We found out that Ted could finish school this year, and we're so excited about it! It's been bothering him that he never finished his degree, and now he can finally get it done. But it also means that we're going to be really busy this semester. He'll be taking 14 hours and working full-time, and I'll be with the kids non-stop by myself. I'm sure most people could do it just fine, but I'm a better mom when I get breaks (and lots of help from Ted). My goal is to be as patient and kind as I can for as long as I can. And then I may have to put myself in time-out when the meltdown begins.
This year I have two major goals: lose weight and finish the book. I know everyone always says lose weight, but I usually just say "eat better" or something vague, because then I can feel like I've accomplished my goal, when really I didn't try very hard.

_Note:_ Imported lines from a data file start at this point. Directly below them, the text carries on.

(* ===== verification/AgentPackages.v ===== *)
(** * Installing and verifying the runtimes of a node

    [cmd/agent/capability.go]: the jobs that install a service's packages or look
    at what is installed, over any host; with [firstKnownUnit],
    [firstKnownActiveState] of [system.go] and [readOSRelease] of [inventory.go].
    The event log of this file also carries what the external-egress jobs do. *)
From stdpp Require Import gmap.
From S2P Require Import Prelude GoStrings Strconv GoValue Sha256 Driver Firewall FirewallAgent Shell AgentPaths AgentHost NetPolicy InstanceFiles InstanceRuntime EgressText PackageCommands.
From Stdlib Require Import Ascii.
From stdpp Require Import options.
Open Scope Z_scope.

(** ** The host of an install

    The operations of the instance jobs, and those only the installers use. *)
Record package_ops (H : Type) := {
  instance_host : runtime_ops H;
  (** [runCombinedOutput] *)
  op_combined : list string → hostM H string;
  op_geteuid : hostM H Z;
  op_getenv : string → hostM H string;
  (** [os.Stat], [os.WriteFile], [os.Chmod] *)
  op_stat : string → hostM H (io ());
  op_write_raw : string → string → Z → hostM H (io ());
  op_chmod : string → Z → hostM H (io ());
  (** [os.MkdirTemp] and [os.CreateTemp] in the default directory *)
  op_mkdir_temp : string → hostM H (io string);
  op_create_temp : string → hostM H (io string);
  (** [os.RemoveAll] *)
  op_remove_tree : string → hostM H ();
  (** a timer of some milliseconds: the error of the context if that ends first *)
  op_sleep : Z → hostM H (option string) }.
Arguments instance_host {H} _.
Arguments op_combined {H} _ _ _.
Arguments op_geteuid {H} _ _.
Arguments op_getenv {H} _ _ _.
Arguments op_stat {H} _ _ _.
Arguments op_write_raw {H} _ _ _ _ _.
Arguments op_chmod {H} _ _ _ _.
Arguments op_mkdir_temp {H} _ _ _.
Arguments op_create_temp {H} _ _ _.
Arguments op_remove_tree {H} _ _ _.
Arguments op_sleep {H} _ _ _.

(** ** Parsing [/etc/os-release] for the nginx repository *)

Definition os_release_entry (raw : string) : option (string * string) :=
  let line := trim_space raw in
  if (line =s "") || has_prefix "#" line then None
  else '(k, v) ← cut_char "=" line; Some (k, trim_set (String dquote "") (trim_space v)).

(** The last value of one of the keys. *)
Definition os_release_value (keys : list string) (content : string) : string :=
  default "" (last (snd <$> List.filter (λ kv, one_of kv.1 keys) (omap os_release_entry (scan_lines MaxScanTokenSize content).1))).

Definition x86_flags : list string := ["cx16"; "lahf_lm"; "popcnt"; "sse4_1"; "sse4_2"; "ssse3"].

Definition nginxOrgSigningKeyURL : string := "https://nginx.org/keys/nginx_signing.key".
Definition nginxOrgSigningKeyFingerprint : string := "573BFD6B3D8FBC641079A6ABABF5BD827BD9BF62".
Definition nginxOrgKeyringPath : string := "/usr/share/keyrings/nginx-archive-keyring.gpg".
Definition nginxOrgSourceListPath : string := "/etc/apt/sources.list.d/nginx.list".
Definition nginxOrgPreferencesPath : string := "/etc/apt/preferences.d/99nginx".
Definition autostart_policy_path : string := "/usr/sbin/policy-rc.d".

Definition env_apt (args : list string) : list string := "env" :: "DEBIAN_FRONTEND=noninteractive" :: "apt-get" :: args.
Definition env_apt_careful (args : list string) : list string :=
  ["env"; "DEBIAN_FRONTEND=noninteractive"; "NEEDRESTART_MODE=a"; "UCF_FORCE_CONFFOLD=1"; "apt-get"; "-o";
   "Dpkg::Lock::Timeout=120"; "-o"; "Dpkg::Options::=--force-confdef"; "-o"; "Dpkg::Options::=--force-confold"] ++ args.
Definition apt_update : list string := ["apt-get"; "-o"; "Acquire::Retries=3"; "-o"; "Dpkg::Lock::Timeout=120"; "update"].
Definition dpkg_configure : list string := ["env"; "DEBIAN_FRONTEND=noninteractive"; "NEEDRESTART_MODE=a"; "dpkg"; "--configure"; "-a"].

(** [res["ok"] == true] *)
Definition is_true (v : option any) : bool := match v with Some (ABool b) => b | _ => false end.
Definition is_false (v : option any) : bool := match v with Some (ABool b) => negb b | _ => false end.
(** [stringFromMap] *)
Definition string_at (m : gomap) (key : string) : string := match m !! key with Some (AString s) => trim_space s | _ => "" end.

Definition answer (fields : list (string * any)) : gomap := list_to_map fields.
Definition not_ok (message : string) (fields : list (string * any)) : gomap :=
  answer (("ok", ABool false) :: ("message", AString message) :: fields).
Definition put (key : string) (v : any) (m : gomap) : gomap := <[key := v]> m.
Definition put_absent (key : string) (v : any) (m : gomap) : gomap := match m !! key with Some _ => m | None => <[key := v]> m end.

Section packages.
(** [fmt.Sprint], [strconv.IsPrint] beyond ASCII; whether the agent was built for
    amd64; the version of the agent. *)
Context (sprint : any → string) (amd64 : bool) (appVersion : string).
Context {H : Type} (ops : package_ops H).
Notation hostM := (hostM H).
Notation instance := (instance_host ops).
Notation agent := (base instance).
Notation run args := (op_run agent args).
Notation steps := (list gomap).
Notation stringify := (stringify sprint).

(** ** Commands whose results are kept as steps *)

Definition command_step (command : list string) (code : Z) (out : string) : gomap :=
  answer [("command", AStrings command); ("exit_code", AInt code); ("output", AString (truncate out 4000))].

(** The [run] of the installers that try a command once. *)
Definition run_step (command : list string) (st : steps) : hostM (bool * steps) :=
  '(code, out) ← run command; mret (code =? 0, st ++ [command_step command code out]).

(** The loop over the attempts, the first of which is number [attempt].  A step
    is a map on the list already while the loop still sets its keys: after a
    failure to leave root with no other form of the command it is there twice. *)
Fixpoint tracked_attempts (remaining attempt : nat) (name : string) (args : list string) (st : steps) : hostM (bool * steps) :=
  match remaining with
  | O => mret (false, st)
  | S remaining =>
      let is_last := (remaining =? 0)%nat in
      let delay := aptInstallRetryDelay attempt in
      let retry := put "retry_after_seconds" (AInt delay) in
      '(code, out) ← run (name :: args);
      let step := put "attempt" (AInt (Z.of_nat attempt)) (command_step (name :: args) code out) in
      if code =? 0 then mret (true, st ++ [step])
      else
        let setuid := aptFailureLooksSandboxSetuid out in
        let step := opt_key setuid "apt_sandbox_fallback" (AString "retrying with APT::Sandbox::User=root") step in
        match (if setuid then aptSandboxRootFallbackCommand name args else None) with
        | Some (fallbackName, fallbackArgs) =>
            '(fallbackCode, fallbackOut) ← run (fallbackName :: fallbackArgs);
            let fallbackStep :=
              put "apt_sandbox_reason" (AString "apt could not switch to the _apt sandbox user inside the agent service sandbox")
                (put "apt_sandbox_user" (AString "root")
                  (put "attempt" (AInt (Z.of_nat attempt)) (command_step (fallbackName :: fallbackArgs) fallbackCode fallbackOut))) in
            if fallbackCode =? 0 then mret (true, st ++ [step; fallbackStep])
            else if negb (shouldRetryAptInstallCommand fallbackName fallbackArgs fallbackCode fallbackOut) || is_last
            then mret (false, st ++ [step; fallbackStep])
            else
              e ← op_sleep ops (1000 * delay);
              let st := st ++ [step; retry fallbackStep] in
              match e with Some _ => mret (false, st) | None => tracked_attempts remaining (S attempt) name args st end
        | None =>
            let kept step := if setuid then st ++ [step; step] else st ++ [step] in
            if negb (shouldRetryAptInstallCommand name args code out) || is_last then mret (false, kept step)
            else
              e ← op_sleep ops (1000 * delay);
              let st := kept (retry step) in
              match e with Some _ => mret (false, st) | None => tracked_attempts remaining (S attempt) name args st end
        end
  end.

Definition runTrackedInstallCommand (command : list string) (st : steps) : hostM (bool * steps) :=
  match command with
  | [] => mret (false, st)
  | name :: args => tracked_attempts (aptInstallCommandAttempts name args) 1 name args st
  end.

Definition aptPackageCandidateAvailable (packageName : string) (st : steps) : hostM (bool * steps) :=
  let packageName := trim_space packageName in
  if packageName =s "" then mret (false, st)
  else
    '(code, out) ← run ["apt-cache"; "policy"; packageName];
    mret ((code =? 0) && aptPolicyHasCandidate out, st ++ [command_step ["apt-cache"; "policy"; packageName] code out]).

Losing weight is more measurable. I've specified a number to myself, so now it's on. Still overwhelming, though.
And the book- I'm plugging away at it, and I'm really happy with where it's going. I'm still in the hard editing stage, but I've been cautiously letting others read what I've gotten so far.
I hope I can be more of my true self this year. Express it better. With words, actions, through art and music, and by encouraging others more often. I will try not to isolate, take more of an active role with things that are important to me, and join some groups- writing groups, exercise groups, mom groups, etc. I want to start living out the "me" I want to be. That sounds deep, but it's true. Like the quote from George Eliot says,
"It is never too late to be what you might have been."